Coffee first appeared in Colombia in the 1700’s, but it wasn’t until 1835 that the first commercial production was registered with a total export of 2,560 bags. Prior to this period, Colombian farmers were reluctant to plant coffee, fearful that the 5 years between initial planting and first viable harvest would be economically devastating. However, a priest named Francisco Romero, convinced that coffee was the future of Colombia, developed a novel idea. After hearing the confession of the parishioners of the town of Salazar de la Palmas, he required as penance the cultivation of coffee, which in turn quickly became established as one of Colombia’s primary export crops.
Throughout the second half of the 19th century, coffee slowly consolidated into large, corporate farms built to turn a quick profit. The fall of international prices at the turn of the 20th Century (America, Germany and France being Colombia’s primary coffee exports partners), alongside the Thousand Days War, destroyed Colombia’s large-scale coffee plantations.
Beginning in 1875 and accelerating dramatically between 1905 – 1935, the number of Colombia’s farmers and small producers grew exponentially, in part due to the establishment of the National Federation of Coffee Growers of Colombia in 1927. The Federation’s wealth of knowledge helped small farmers overcome traditional organizational and commercial difficulties, making them less likely to fail or fall victim to larger trends in Colombia’s or the world’s economy. In 1938, the Federation founded Cenicafe, developed to help Colombia’s farmers improve the quality of the coffee through improved farming systems, as well as a better understanding of the technical aspects of the coffee they were planting and growing.

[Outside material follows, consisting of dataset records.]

Definition add_data_broadcasting_callback
    (self : PatientVitalsSimulationEngine) (callback_function : Callback)
  : PatientVitalsSimulationEngine :=
  mkEngine (_current_simulation_mode self)
    (_data_generation_interval_seconds self)
    (_target_patient_identifier self) (_monitoring_device_identifier self)
    (_is_continuous_simulation_running self) (_simulation_thread self)
    (_vital_signs_generator self) (_most_recent_vital_signs self)
    (_data_broadcasting_callbacks self ++ [callback_function]).

Definition set_simulation_mode (self : PatientVitalsSimulationEngine)
    (new_mode : PatientSimulationMode) : PatientVitalsSimulationEngine :=
  mkEngine new_mode
    (_data_generation_interval_seconds self)
    (_target_patient_identifier self) (_monitoring_device_identifier self)
    (_is_continuous_simulation_running self) (_simulation_thread self)
    (_vital_signs_generator self) (_most_recent_vital_signs self)
    (_data_broadcasting_callbacks self).

Definition set_custom_vital_sign_range (self : PatientVitalsSimulationEngine)
    (vital_type : VitalSignType) (minimum_value maximum_value : Q)
  : PyResult unit * PatientVitalsSimulationEngine :=
  let (outcome, g) :=
    set_custom_vital_range (_vital_signs_generator self) vital_type
      minimum_value maximum_value in
  (outcome,
   mkEngine (_current_simulation_mode self)
     (_data_generation_interval_seconds self)
     (_target_patient_identifier self) (_monitoring_device_identifier self)
     (_is_continuous_simulation_running self) (_simulation_thread self)
     g (_most_recent_vital_signs self) (_data_broadcasting_callbacks self)).

(** The [for callback_function in ...] loop with its [try]/[except]. *)
Fixpoint _notify_data_broadcasting_callbacks (callbacks : list Callback)
    (vital_signs : PatientVitalSigns) (env : Env) : Env :=
  match callbacks with
  | [] => env
  | callback_function :: rest =>
      let (outcome, s) := callback_call callback_function vital_signs
                            (sink_state env) in
      let env :=
        mkEnv (rng env) (env_clock env) s (stdout env)
          (calls env ++ [(callback_id callback_function, vital_signs)]) in
      let env :=
        match outcome with
        | Completed => env
        | Failed msg =>
            mkEnv (rng env) (env_clock env) (sink_state env)
              (stdout env ++ ["Error in data broadcasting callback: " +:+ msg])
              (calls env)
        end in
      _notify_data_broadcasting_callbacks rest vital_signs env
  end.

(** The six samples of one reading, in the order the code draws them. *)
Definition sample_all (g : VitalSignsValueGenerator)
    (mode : PatientSimulationMode) : Rand (Q * Q * Q * Q * Q * Q) :=
  heart_rate <~ generate_vital_sign_value g HEART_RATE mode ;;
  bp_systolic <~ generate_vital_sign_value g BLOOD_PRESSURE_SYSTOLIC mode ;;
  bp_diastolic <~ generate_vital_sign_value g BLOOD_PRESSURE_DIASTOLIC mode ;;
  oxygen_saturation <~ generate_vital_sign_value g OXYGEN_SATURATION mode ;;
  body_temperature <~ generate_vital_sign_value g BODY_TEMPERATURE mode ;;
  respiratory_rate <~ generate_vital_sign_value g RESPIRATORY_RATE mode ;;
  rret (heart_rate, bp_systolic, bp_diastolic, oxygen_saturation,
        body_temperature, respiratory_rate).
(** C10.  In merged mode an empty group inside a list of groups is kept: it
    contributes the empty string as its one span, the engine is given that
    span and returns a summary for it, and the group's entry in the output
    is the one Document built from that summary, with the empty string as
    its [context]. *)
Theorem empty_group_gets_its_own_summary self groups i gsa bsa w :
  engine_ok self → config_ok self →
  default (generate_single_summary self) gsa = true →
  ¬ Forall (λ g, g = []) groups → groups !! i = Some [] →
  let spans := build_spans self (GroupList groups) true false in
  let args := pipeline_args self (Some (default (batch_size self) bsa)) in
  spans.1 !! i = Some ""
  ∧ spans.2 !! i = Some 1
  ∧ length spans.1 = length groups
  ∧ calls (predict_batch self (GroupList groups) gsa bsa w).2
    = calls w ++ [TokenizerCall spans.1; SummarizerCall args spans.1]
  ∧ ∃ summary entries,
      summarizer self args spans.1 !! i = Some summary
      ∧ (predict_batch self (GroupList groups) gsa bsa w).1 = Return entries
      ∧ length entries = length groups
      ∧ entries !! i
        = Some (RDocuments [{| content := summary;
                               meta := {[ "context" := MStr "" ]} |}]).
Proof.
  intros Hengine Hconfig Hmerged Hsome Hi. cbv zeta.
  rewrite predict_batch_GroupList_merged by done.
  rewrite build_spans_GroupList. cbn [fst snd].
  set (joined := (λ g : list Document, _) <$> groups).
  set (args := pipeline_args self _).
  assert (joined !! i = Some "") as Hspan
    by (by unfold joined; rewrite list_lookup_fmap, Hi).
  assert (length joined = length groups) as Hjoined
    by (by unfold joined; rewrite length_fmap).
  split; [done|]. split; [by rewrite list_lookup_fmap, Hi|].
  split; [done|]. split; [apply calls_after_batch|].
  destruct (lookup_lt_is_Some_2 (summarizer self args joined) i) as [summary Hsummary].
  { rewrite Hengine, Hjoined. by eapply lookup_lt_Some. }
  exists summary. eexists. split; [done|]. split; [reflexivity|]. split.
  - rewrite length_fmap, length_zip_with, Hengine. lia.
  - by rewrite list_lookup_fmap, lookup_zip_with, Hsummary, Hspan.
Qed.

Lemma empty_group_gets_its_own_summary_witness :
  let spans := build_spans demo (GroupList [[doc_abc]; []]) true false in
  let args := pipeline_args demo (Some 16%Z) in
  spans.1 !! 1 = Some ""
  ∧ spans.2 !! 1 = Some 1
  ∧ length spans.1 = 2
  ∧ calls (predict_batch demo (GroupList [[doc_abc]; []]) (Some true) None
             initial_world).2
    = [TokenizerCall spans.1; SummarizerCall args spans.1]
  ∧ ∃ summary entries,
      summarizer demo args spans.1 !! 1 = Some summary
      ∧ (predict_batch demo (GroupList [[doc_abc]; []]) (Some true) None
           initial_world).1 = Return entries
      ∧ length entries = 2
      ∧ entries !! 1
        = Some (RDocuments [{| content := summary;
                               meta := {[ "context" := MStr "" ]} |}]).
Proof.
  apply (empty_group_gets_its_own_summary demo [[doc_abc]; []] 1 (Some true) None
           initial_world).
  - intros args texts. apply length_fmap.
  - unfold config_ok. cbn. lia.
  - reflexivity.
  - intros Hall. inversion Hall. discriminate.
  - reflexivity.
Defined.

(** * Further properties *)

(** ** Shared lemmas *)

Lemma demo_engine_ok : engine_ok demo.
Proof. intros args texts. apply length_fmap. Qed.

Lemma demo_config_ok : config_ok demo.
Proof. unfold config_ok. cbn. lia. Qed.

Lemma predict_result_per_document (summaries : list string) documents :
  predict_result false (content <$> documents) summaries documents
  = zip_with (λ summary d,
                {| content := summary;
                   meta := <[ "context" := MStr (content d) ]> (meta d) |})
      summaries documents.
Proof.
  unfold predict_result. revert summaries.
  induction documents as [|d documents IH]; intros [|s summaries]; try done.
  rewrite !fmap_cons. cbn [zip_with fmap list_fmap]. f_equal. apply IH.
Qed.

Lemma batch_documents_zip (summaries : list string) (documents : list Document) :
  (λ '(s, c), summary_document s c) <$> zip summaries (content <$> documents)
  = zip_with (λ summary d, summary_document summary (content d)) summaries documents.
Proof.
  revert summaries.
  induction documents as [|d documents IH]; intros [|s summaries]; try done.
  rewrite fmap_cons. cbn [zip_with fmap list_fmap]. f_equal. apply IH.
Qed.

Lemma predict_result_length_min (gss : bool) (contexts summaries : list string)
    (documents : list Document) :
  length contexts = (if gss then 1 else length documents) →
  length (predict_result gss contexts summaries documents)
  = length contexts `min` length summaries.
Proof.
  intros Hlen. unfold predict_result.
  destruct gss; rewrite length_fmap, !length_zip_with; lia.
Qed.

Lemma predict_contexts_length self documents gss :
  length (predict_contexts self documents gss)
  = if gss then 1 else length documents.
Proof. unfold predict_contexts. destruct gss; [done|apply length_fmap]. Qed.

In 1957 the American marketing firm, Doyle Dane Berbach, developed the iconic Juan Valdez, a fictional Colombian coffee farmer whose image became synonymous with the affable Colombian coffee industry.
Colombia is currently the world’s 3rd largest coffee producer (behind Brazil and Vietnam), with an annual coffee production of 11.6 million bags of beans. In 2007, the European Union granted Colombian Coffee a protected designation of Origin Status, and in 2011 UNESCO declared the “Coffee Cultural Landscape” of Colombia a World Heritage site.